● Work instruction:
In the entries that follow, find the line containing "Class ReaderWithOffset (R"; from there, copy every line exactly through the line containing "mkIOReader file 0.".

● Data section:
######
(* ===== verification/Serializer.v ===== *)
(** Readers, writers and the binary serializer of [src/common/serializer.go],
    with [FillBuffer] of [src/common/utils.go].

    A reader or writer is an interface in the source and a type class here; the
    array reader and writer, the offset tracking wrappers and the digest reader
    are its instances. What the operating system or the network provides (an
    [io.Reader], an [*os.File]) stays abstract: a class whose laws are the
    documented contract of [io.Reader]. *)
From S2P Require Import Prelude Utils.

(** ** Interfaces *)

Inductive io_error := EOF | IOError (msg : string).

(** [Read(p)] with [len(p) = n]: the bytes stored at the front of [p], and the
    error. *)
Class IOReader (R : Type) := ioRead : nat -> R -> (list Z * option io_error) * R.

Class ReaderWithOffset (R : Type) := {
  Read : nat -> R -> (list Z * option io_error) * R;
  Offset : R -> Z;
}.

(** [Write(p)]: the number of bytes written, and the error. *)
Class IOWriter (W : Type) := ioWrite : list Z -> W -> (Z * option string) * W.

Class WriterWithOffset (W : Type) := {
  wWrite : list Z -> W -> (Z * option string) * W;
  wOffset : W -> Z;
}.

(** Every [WriterWithOffset] is an [io.Writer], every [ReaderWithOffset] an
    [io.Reader]. *)
#[export] Instance writer_as_iowriter {W} `{WriterWithOffset W} : IOWriter W := wWrite.
#[export] Instance reader_as_ioreader {R} `{ReaderWithOffset R} : IOReader R := Read.

Definition ErrShortWrite : string := "short write".

(** A [hash.Hash] is the bytes written to it so far; [Sum] is a function of
    them. *)
Abbreviation hash := (list Z) (only parsing).

(** ** Readers *)

Record arrayReader := mkArrayReader { src : list Z; ar_currentOffset : nat }.

Definition NewArrayReader (data : list Z) : arrayReader := mkArrayReader data 0.

Definition Rewind (arr : arrayReader) : arrayReader := mkArrayReader (src arr) 0.

Definition arrayReader_Read (n : nat) (arr : arrayReader)
    : (list Z * option io_error) * arrayReader :=
  if (n =? 0)%nat then (([], None), arr)
  else
    let remaining := (length (src arr) - ar_currentOffset arr)%nat in
    let cntToCopy := if (remaining <? n)%nat then remaining else n in
    let copied := take cntToCopy (drop (ar_currentOffset arr) (src arr)) in
    let arr' := mkArrayReader (src arr) (ar_currentOffset arr + cntToCopy) in
    ((copied, if (cntToCopy <? n)%nat then Some EOF else None), arr').

#[export] Instance arrayReader_reader : ReaderWithOffset arrayReader := {
  Read := arrayReader_Read;
  Offset arr := u64 (Z.of_nat (ar_currentOffset arr));
}.

Record IOReaderWithOffset (F : Type) := mkIOReader { ior_file : F; ior_currentOffset : Z }.
Arguments mkIOReader {F} ior_file ior_currentOffset.
Arguments ior_file {F} i.
Arguments ior_currentOffset {F} i.

Definition NewIOReaderWithOffset {F} (file : F) : IOReaderWithOffset F := mkIOReader file 0.

Definition IOReaderWithOffset_Read {F} `{IOReader F} (n : nat) (r : IOReaderWithOffset F)
    : (list Z * option io_error) * IOReaderWithOffset F :=
  let '((bs, err), file') := ioRead n (ior_file r) in
  ((bs, err),
   mkIOReader file' (if Zlen bs >? 0 then u64 (ior_currentOffset r + Zlen bs)
                     else ior_currentOffset r)).

#[export] Instance IOReaderWithOffset_reader {F} `{IOReader F}
    : ReaderWithOffset (IOReaderWithOffset F) := {
  Read := IOReaderWithOffset_Read;
  Offset := ior_currentOffset;
}.

(** The digest object is shared with the header that is being parsed: what the
    reader has hashed is read off its state. *)
Record DigestReaderImpl (R : Type) := mkDigestReader { source : R; digest : hash }.
Arguments mkDigestReader {R} source digest.
Arguments source {R} d.
Arguments digest {R} d.

Definition DigestReaderImpl_Read {R} `{ReaderWithOffset R} (n : nat) (d : DigestReaderImpl R)
    : (list Z * option io_error) * DigestReaderImpl R :=
  let '((bs, err), source') := Read n (source d) in
  ((bs, err), mkDigestReader source' (digest d ++ bs)).

#[export] Instance DigestReaderImpl_reader {R} `{ReaderWithOffset R}
    : ReaderWithOffset (DigestReaderImpl R) := {
  Read := DigestReaderImpl_Read;
  Offset d := Offset (source d);
}.

(** ** Reading *)

Section Reading.
Context {R : Type} `{ReaderWithOffset R}.

Definition read_ (n : nat) : M R (list Z * option io_error) := fun r =>
  let '(res, r') := Read n r in (Ok res, r').

Definition offset_ : M R Z := fun r => (Ok (Offset r), r).

Fixpoint fillLoop (fuel remaining : nat) (buf : list Z) : M R (list Z) :=
  match fuel with
  | O => lift Diverge
  | S fuel =>
      if (remaining =? 0)%nat then mret buf
      else
        x ← read_ remaining;
        let '(bs, err) := (x : list Z * option io_error) in
        match err with
        | Some EOF =>
            if (0 <? remaining - length bs)%nat
            then raise "expected %d bytes but only got %d"
            else mret (buf ++ bs)
        | Some (IOError e) => raise e
        | None => fillLoop fuel (remaining - length bs) (buf ++ bs)
        end
  end.

(** [FillBuffer(buf, reader)] for a buffer of [n] bytes: its new contents. *)
Definition FillBuffer (n : nat) : M R (list Z) := fillLoop (S n) n [].

Definition readBytes (n : nat) : M R (list Z) := FillBuffer n.

Definition readByteArray (len : Z) : M R (list Z) := FillBuffer (Z.to_nat len).

Definition at_index (buf : list Z) (i : nat) : outcome Z :=
  match buf !! i with Some b => Ok b | None => Panic "index out of range" end.

Definition readByte : M R Z :=
  buf ← readBytes 1;
  lift (at_index buf 0).

Definition readShort : M R Z :=
  buf ← readBytes 2;
  b0 ← lift (at_index buf 0);
  b1 ← lift (at_index buf 1);
  mret (Z.lor (u16 (Z.shiftl b0 8)) b1).

Definition readWord : M R Z :=
  high ← readShort;
  low ← readShort;
  mret (Z.lor (u32 (Z.shiftl high 16)) low).

Definition readLongWord : M R Z :=
  high ← readWord;
  low ← readWord;
  mret (Z.lor (u64 (Z.shiftl high 32)) low).

(** The [for] loop has no bound of its own: [fuel] bounds the bytes read. *)
Fixpoint readNullTerminatedString (fuel : nat) (result : list Z) : M R (list Z) :=
  match fuel with
  | O => lift Diverge
  | S fuel =>
      b ← readByte;
      if b =? 0 then mret (result ++ [b])
      else readNullTerminatedString fuel (result ++ [b])
  end.

Definition scratchSize : Z := 100 * 1024.

Fixpoint readAheadLoop (fuel : nat) (remaining scratchCap : Z) : M R Z :=
  match fuel with
  | O => lift Diverge
  | S fuel =>
      if remaining >? 0 then
        let scratchCap := if remaining <? scratchCap then remaining else scratchCap in
        x ← read_ (Z.to_nat scratchCap);
        let '(bs, err) := (x : list Z * option io_error) in
        match err with
        | Some (IOError e) => raise e
        | _ =>
            let remaining := u32 (remaining - Zlen bs) in
            if Zlen bs <? scratchCap then mret remaining
            else readAheadLoop fuel remaining scratchCap
        end
      else mret remaining
  end.

Definition readAhead (n : Z) : M R unit :=
  if n =? 0 then mret tt
  else if n <=? scratchSize then _ ← FillBuffer (Z.to_nat n); mret tt
  else
    remaining ← readAheadLoop (S (S (Z.to_nat (n / scratchSize)))) n scratchSize;
    if remaining >? 0
    then raise "input data truncated ? Tried to read %d bytes, expected %d more bytes"
    else mret tt.

Definition advanceToNext8ByteBoundary : M R unit :=
  off ← offset_;
  numBytesToSkip ← lift (CalcAlignmentByteCount off 8);
  if negb (numBytesToSkip =? 0) then readAhead numBytesToSkip else mret tt.
End Reading.

(** Splitting at the null bytes; an unterminated rest is dropped. *)
Fixpoint parseNullTerminatedLoop (data builder : list Z) (result : list (list Z))
    : list (list Z) :=
  match data with
  | [] => result
  | value :: data =>
      if value =? 0 then parseNullTerminatedLoop data [] (result ++ [builder])
      else parseNullTerminatedLoop data (builder ++ [value]) result
  end.

Definition parseNullTerminatedStrings (data : list Z) : list (list Z) :=
  parseNullTerminatedLoop data [] [].

(** ** Writers *)

Record ArrayWriter := mkArrayWriter { aw_Data : list Z; aw_currentOffset : Z }.

Definition NewArrayWriter : ArrayWriter := mkArrayWriter [] 0.

Definition ArrayWriter_Write (p : list Z) (arr : ArrayWriter)
    : (Z * option string) * ArrayWriter :=
  ((Zlen p, None),
   mkArrayWriter (aw_Data arr ++ p) (u64 (aw_currentOffset arr + Zlen p))).

#[export] Instance ArrayWriter_writer : WriterWithOffset ArrayWriter := {
  wWrite := ArrayWriter_Write;
  wOffset := aw_currentOffset;
}.

Record FileWriterWithOffset (F : Type) := mkFileWriter { fw_file : F; fw_currentOffset : Z }.
Arguments mkFileWriter {F} fw_file fw_currentOffset.
Arguments fw_file {F} f.
Arguments fw_currentOffset {F} f.

Definition FileWriterWithOffset_Write {F} `{IOWriter F} (p : list Z)
    (w : FileWriterWithOffset F) : (Z * option string) * FileWriterWithOffset F :=
  let '((cnt, err), file') := ioWrite p (fw_file w) in
  match err with
  | Some e => ((cnt, Some e), mkFileWriter file' (fw_currentOffset w))
  | None =>
      let w' := mkFileWriter file' (u64 (fw_currentOffset w + u64 cnt)) in
      if negb (cnt =? Zlen p) then ((cnt, Some ErrShortWrite), w')
      else ((Zlen p, None), w')
  end.

#[export] Instance FileWriterWithOffset_writer {F} `{IOWriter F}
    : WriterWithOffset (FileWriterWithOffset F) := {
  wWrite := FileWriterWithOffset_Write;
  wOffset := fw_currentOffset;
}.

Record offsetTrackingWriter (W : Type) := mkOffsetTracking { otw_writer : W; otw_currentOffset : Z }.
Arguments mkOffsetTracking {W} otw_writer otw_currentOffset.
Arguments otw_writer {W} o.
Arguments otw_currentOffset {W} o.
######
● Exercise solution:
Class ReaderWithOffset (R : Type) := {
  Read : nat -> R -> (list Z * option io_error) * R;
  Offset : R -> Z;
}.

(** [Write(p)]: the number of bytes written, and the error. *)
Class IOWriter (W : Type) := ioWrite : list Z -> W -> (Z * option string) * W.

Class WriterWithOffset (W : Type) := {
  wWrite : list Z -> W -> (Z * option string) * W;
  wOffset : W -> Z;
}.

(** Every [WriterWithOffset] is an [io.Writer], every [ReaderWithOffset] an
    [io.Reader]. *)
#[export] Instance writer_as_iowriter {W} `{WriterWithOffset W} : IOWriter W := wWrite.
#[export] Instance reader_as_ioreader {R} `{ReaderWithOffset R} : IOReader R := Read.

Definition ErrShortWrite : string := "short write".

(** A [hash.Hash] is the bytes written to it so far; [Sum] is a function of
    them. *)
Abbreviation hash := (list Z) (only parsing).

(** ** Readers *)

Record arrayReader := mkArrayReader { src : list Z; ar_currentOffset : nat }.

Definition NewArrayReader (data : list Z) : arrayReader := mkArrayReader data 0.

Definition Rewind (arr : arrayReader) : arrayReader := mkArrayReader (src arr) 0.

Definition arrayReader_Read (n : nat) (arr : arrayReader)
    : (list Z * option io_error) * arrayReader :=
  if (n =? 0)%nat then (([], None), arr)
  else
    let remaining := (length (src arr) - ar_currentOffset arr)%nat in
    let cntToCopy := if (remaining <? n)%nat then remaining else n in
    let copied := take cntToCopy (drop (ar_currentOffset arr) (src arr)) in
    let arr' := mkArrayReader (src arr) (ar_currentOffset arr + cntToCopy) in
    ((copied, if (cntToCopy <? n)%nat then Some EOF else None), arr').

#[export] Instance arrayReader_reader : ReaderWithOffset arrayReader := {
  Read := arrayReader_Read;
  Offset arr := u64 (Z.of_nat (ar_currentOffset arr));
}.

Record IOReaderWithOffset (F : Type) := mkIOReader { ior_file : F; ior_currentOffset : Z }.
Arguments mkIOReader {F} ior_file ior_currentOffset.
Arguments ior_file {F} i.
Arguments ior_currentOffset {F} i.

Definition NewIOReaderWithOffset {F} (file : F) : IOReaderWithOffset F := mkIOReader file 0.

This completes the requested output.